Entries follow. Give back exactly the lines starting at the one containing "induction 1 as" and ending at the one containing "Group.ID g = id /\", and no other lines.
↓
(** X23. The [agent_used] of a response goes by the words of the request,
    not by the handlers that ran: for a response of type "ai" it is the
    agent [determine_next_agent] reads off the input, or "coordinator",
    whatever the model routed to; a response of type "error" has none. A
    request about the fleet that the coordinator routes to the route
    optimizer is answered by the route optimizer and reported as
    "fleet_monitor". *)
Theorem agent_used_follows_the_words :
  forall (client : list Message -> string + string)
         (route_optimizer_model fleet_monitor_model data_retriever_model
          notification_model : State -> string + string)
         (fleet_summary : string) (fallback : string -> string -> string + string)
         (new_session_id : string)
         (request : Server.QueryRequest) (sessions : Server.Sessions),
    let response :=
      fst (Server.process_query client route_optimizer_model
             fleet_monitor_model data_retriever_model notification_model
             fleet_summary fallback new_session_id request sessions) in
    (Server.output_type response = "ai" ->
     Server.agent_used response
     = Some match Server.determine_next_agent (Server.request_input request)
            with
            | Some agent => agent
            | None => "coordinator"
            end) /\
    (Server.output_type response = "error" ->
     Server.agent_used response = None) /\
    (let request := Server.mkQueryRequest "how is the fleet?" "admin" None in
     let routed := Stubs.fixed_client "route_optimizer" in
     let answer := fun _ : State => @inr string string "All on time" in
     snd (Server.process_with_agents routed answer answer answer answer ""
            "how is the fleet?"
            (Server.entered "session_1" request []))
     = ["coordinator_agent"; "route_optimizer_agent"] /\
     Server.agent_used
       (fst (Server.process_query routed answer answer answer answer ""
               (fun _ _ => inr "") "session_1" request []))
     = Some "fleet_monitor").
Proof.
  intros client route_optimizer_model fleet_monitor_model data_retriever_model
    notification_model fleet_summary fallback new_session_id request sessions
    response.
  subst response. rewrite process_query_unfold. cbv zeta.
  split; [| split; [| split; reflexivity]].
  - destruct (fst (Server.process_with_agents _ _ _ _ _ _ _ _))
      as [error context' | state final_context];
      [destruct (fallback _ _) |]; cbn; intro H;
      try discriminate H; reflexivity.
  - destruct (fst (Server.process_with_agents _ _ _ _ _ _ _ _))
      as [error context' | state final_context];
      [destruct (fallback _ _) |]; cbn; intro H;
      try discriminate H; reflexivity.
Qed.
↑
↓
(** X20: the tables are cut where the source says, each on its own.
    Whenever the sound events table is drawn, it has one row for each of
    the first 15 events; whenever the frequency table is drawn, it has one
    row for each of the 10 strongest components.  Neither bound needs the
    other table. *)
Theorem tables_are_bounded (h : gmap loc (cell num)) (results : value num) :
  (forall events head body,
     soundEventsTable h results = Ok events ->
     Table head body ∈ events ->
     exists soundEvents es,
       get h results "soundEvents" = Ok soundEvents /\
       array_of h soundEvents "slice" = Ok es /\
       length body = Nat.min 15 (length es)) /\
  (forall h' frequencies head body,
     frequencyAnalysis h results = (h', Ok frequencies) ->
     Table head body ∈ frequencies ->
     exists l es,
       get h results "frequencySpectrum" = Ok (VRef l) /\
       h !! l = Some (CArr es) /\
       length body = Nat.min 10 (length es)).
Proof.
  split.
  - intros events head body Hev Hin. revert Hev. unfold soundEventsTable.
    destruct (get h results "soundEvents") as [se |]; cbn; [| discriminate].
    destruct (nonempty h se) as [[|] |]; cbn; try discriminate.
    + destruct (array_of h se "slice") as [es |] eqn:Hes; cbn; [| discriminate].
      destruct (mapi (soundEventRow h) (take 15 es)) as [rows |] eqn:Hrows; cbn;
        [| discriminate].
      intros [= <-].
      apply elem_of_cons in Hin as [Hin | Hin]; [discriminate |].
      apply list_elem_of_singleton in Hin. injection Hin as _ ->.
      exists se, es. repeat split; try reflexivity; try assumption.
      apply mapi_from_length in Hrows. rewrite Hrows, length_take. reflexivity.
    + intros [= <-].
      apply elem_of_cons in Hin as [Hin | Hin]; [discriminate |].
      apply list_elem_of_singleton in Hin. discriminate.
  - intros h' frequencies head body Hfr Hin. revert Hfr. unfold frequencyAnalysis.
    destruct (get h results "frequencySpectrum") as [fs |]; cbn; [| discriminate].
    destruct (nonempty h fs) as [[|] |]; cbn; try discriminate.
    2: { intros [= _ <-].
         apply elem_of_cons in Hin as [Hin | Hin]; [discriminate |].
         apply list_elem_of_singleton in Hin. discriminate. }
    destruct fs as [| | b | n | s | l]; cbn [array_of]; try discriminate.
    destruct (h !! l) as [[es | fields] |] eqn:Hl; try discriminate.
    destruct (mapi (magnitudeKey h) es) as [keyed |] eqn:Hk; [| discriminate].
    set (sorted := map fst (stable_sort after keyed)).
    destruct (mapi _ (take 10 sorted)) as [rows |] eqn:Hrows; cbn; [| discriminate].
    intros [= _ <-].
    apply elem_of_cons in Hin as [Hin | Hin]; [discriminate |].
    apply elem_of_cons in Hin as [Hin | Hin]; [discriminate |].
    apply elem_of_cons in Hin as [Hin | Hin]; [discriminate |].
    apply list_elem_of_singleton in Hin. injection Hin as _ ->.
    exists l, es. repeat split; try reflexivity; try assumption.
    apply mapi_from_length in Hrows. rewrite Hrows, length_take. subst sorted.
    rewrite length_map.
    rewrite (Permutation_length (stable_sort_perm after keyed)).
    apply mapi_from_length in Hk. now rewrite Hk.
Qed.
↑
↓
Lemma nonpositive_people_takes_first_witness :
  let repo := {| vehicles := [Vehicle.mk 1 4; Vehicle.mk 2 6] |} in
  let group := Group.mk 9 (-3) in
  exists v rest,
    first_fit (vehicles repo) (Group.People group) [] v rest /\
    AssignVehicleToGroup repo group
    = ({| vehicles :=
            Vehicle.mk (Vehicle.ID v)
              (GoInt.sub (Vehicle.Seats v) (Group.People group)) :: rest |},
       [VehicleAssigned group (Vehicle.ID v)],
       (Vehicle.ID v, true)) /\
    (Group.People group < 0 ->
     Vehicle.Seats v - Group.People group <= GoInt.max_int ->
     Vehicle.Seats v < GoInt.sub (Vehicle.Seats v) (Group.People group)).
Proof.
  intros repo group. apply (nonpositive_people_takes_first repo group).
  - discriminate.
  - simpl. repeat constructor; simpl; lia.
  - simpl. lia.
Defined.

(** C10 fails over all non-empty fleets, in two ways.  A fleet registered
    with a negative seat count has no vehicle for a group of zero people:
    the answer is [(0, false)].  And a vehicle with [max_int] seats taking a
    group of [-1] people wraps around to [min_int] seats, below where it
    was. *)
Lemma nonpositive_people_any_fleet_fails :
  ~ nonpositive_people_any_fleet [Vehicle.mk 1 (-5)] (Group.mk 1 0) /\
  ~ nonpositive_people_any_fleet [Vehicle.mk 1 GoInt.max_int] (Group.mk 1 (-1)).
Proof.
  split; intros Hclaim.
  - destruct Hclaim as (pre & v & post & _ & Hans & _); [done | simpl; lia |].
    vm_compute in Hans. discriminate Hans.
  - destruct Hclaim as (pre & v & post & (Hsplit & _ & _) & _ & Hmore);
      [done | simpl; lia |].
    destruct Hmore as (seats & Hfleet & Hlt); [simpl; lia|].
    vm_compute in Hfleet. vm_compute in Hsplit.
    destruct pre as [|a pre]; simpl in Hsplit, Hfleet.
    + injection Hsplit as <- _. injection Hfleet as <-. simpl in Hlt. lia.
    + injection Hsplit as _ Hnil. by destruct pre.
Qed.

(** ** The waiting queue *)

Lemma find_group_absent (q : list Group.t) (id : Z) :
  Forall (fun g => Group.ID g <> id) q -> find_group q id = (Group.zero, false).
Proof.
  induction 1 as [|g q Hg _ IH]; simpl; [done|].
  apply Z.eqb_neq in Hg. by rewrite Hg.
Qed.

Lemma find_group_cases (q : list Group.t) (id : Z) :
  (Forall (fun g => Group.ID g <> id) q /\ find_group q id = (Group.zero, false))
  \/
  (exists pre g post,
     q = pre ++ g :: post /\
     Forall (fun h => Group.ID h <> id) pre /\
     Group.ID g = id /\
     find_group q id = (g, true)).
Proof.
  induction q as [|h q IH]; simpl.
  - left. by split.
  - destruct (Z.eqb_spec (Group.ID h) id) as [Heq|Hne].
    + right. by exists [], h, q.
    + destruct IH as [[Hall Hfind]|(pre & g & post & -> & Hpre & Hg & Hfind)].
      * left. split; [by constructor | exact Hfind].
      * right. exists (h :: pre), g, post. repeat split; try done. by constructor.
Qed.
↑
Written answer —
  induction 1 as [|g q Hg _ IH]; simpl; [done|].
  apply Z.eqb_neq in Hg. by rewrite Hg.
Qed.

Lemma find_group_cases (q : list Group.t) (id : Z) :
  (Forall (fun g => Group.ID g <> id) q /\ find_group q id = (Group.zero, false))
  \/
  (exists pre g post,
     q = pre ++ g :: post /\
     Forall (fun h => Group.ID h <> id) pre /\
     Group.ID g = id /\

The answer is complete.